→ **Problem**:
Copy out each line below containing "OutFile".

*** Opening of Records for the task ***

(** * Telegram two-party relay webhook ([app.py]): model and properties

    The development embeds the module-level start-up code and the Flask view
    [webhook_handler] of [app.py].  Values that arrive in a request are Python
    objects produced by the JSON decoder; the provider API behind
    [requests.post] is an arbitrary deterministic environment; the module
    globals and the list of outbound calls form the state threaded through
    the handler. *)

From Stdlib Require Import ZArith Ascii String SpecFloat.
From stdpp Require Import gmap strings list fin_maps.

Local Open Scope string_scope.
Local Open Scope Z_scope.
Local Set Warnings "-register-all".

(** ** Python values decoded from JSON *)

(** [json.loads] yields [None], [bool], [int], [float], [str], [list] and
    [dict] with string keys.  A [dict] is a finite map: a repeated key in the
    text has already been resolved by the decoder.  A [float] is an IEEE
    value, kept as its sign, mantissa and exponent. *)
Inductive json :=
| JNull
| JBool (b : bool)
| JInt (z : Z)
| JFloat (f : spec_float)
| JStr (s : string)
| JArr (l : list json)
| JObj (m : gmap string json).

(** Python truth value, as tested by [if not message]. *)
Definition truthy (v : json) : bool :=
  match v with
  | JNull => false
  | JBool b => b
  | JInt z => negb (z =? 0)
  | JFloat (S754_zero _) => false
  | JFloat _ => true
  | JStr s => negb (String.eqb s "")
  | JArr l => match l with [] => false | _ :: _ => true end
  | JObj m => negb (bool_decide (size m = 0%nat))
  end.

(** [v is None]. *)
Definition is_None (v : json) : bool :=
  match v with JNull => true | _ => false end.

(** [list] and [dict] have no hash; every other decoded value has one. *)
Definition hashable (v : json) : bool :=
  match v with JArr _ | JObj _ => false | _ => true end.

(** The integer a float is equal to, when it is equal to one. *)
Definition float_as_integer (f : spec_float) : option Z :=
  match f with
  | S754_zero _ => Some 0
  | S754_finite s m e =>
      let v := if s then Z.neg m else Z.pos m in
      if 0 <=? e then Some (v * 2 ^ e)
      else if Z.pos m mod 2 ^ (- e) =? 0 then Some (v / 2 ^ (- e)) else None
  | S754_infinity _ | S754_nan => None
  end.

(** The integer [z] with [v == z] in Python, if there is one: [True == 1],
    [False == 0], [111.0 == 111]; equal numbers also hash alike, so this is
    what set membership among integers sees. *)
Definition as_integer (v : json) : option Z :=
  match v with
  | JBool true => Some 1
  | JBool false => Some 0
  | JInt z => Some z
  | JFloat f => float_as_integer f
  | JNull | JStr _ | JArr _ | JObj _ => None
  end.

*** Close of Records for the task ***
*** Opening of Records for the task ***

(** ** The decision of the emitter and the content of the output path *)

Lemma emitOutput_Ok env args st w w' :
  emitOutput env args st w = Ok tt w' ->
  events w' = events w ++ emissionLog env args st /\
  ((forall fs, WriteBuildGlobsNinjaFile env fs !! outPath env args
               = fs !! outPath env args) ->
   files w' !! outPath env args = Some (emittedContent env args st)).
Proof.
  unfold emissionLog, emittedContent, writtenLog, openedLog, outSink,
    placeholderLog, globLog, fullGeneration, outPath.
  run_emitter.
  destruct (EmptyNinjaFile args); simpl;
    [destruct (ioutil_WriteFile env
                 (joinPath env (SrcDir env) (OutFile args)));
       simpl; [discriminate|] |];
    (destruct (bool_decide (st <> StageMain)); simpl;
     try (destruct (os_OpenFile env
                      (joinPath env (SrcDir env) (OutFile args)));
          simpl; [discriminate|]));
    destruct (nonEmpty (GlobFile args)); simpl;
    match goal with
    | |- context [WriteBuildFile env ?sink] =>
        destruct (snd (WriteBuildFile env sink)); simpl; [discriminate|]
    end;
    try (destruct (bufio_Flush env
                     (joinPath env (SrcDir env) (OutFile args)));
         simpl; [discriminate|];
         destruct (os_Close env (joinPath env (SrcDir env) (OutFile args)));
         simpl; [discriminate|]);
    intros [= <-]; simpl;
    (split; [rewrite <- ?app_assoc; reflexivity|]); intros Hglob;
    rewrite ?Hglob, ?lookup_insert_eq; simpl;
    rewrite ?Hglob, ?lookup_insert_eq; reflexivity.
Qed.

*** Close of Records for the task ***

→ **Written solution**:
                 (joinPath env (SrcDir env) (OutFile args)));
                      (joinPath env (SrcDir env) (OutFile args)));
                     (joinPath env (SrcDir env) (OutFile args)));
         destruct (os_Close env (joinPath env (SrcDir env) (OutFile args)));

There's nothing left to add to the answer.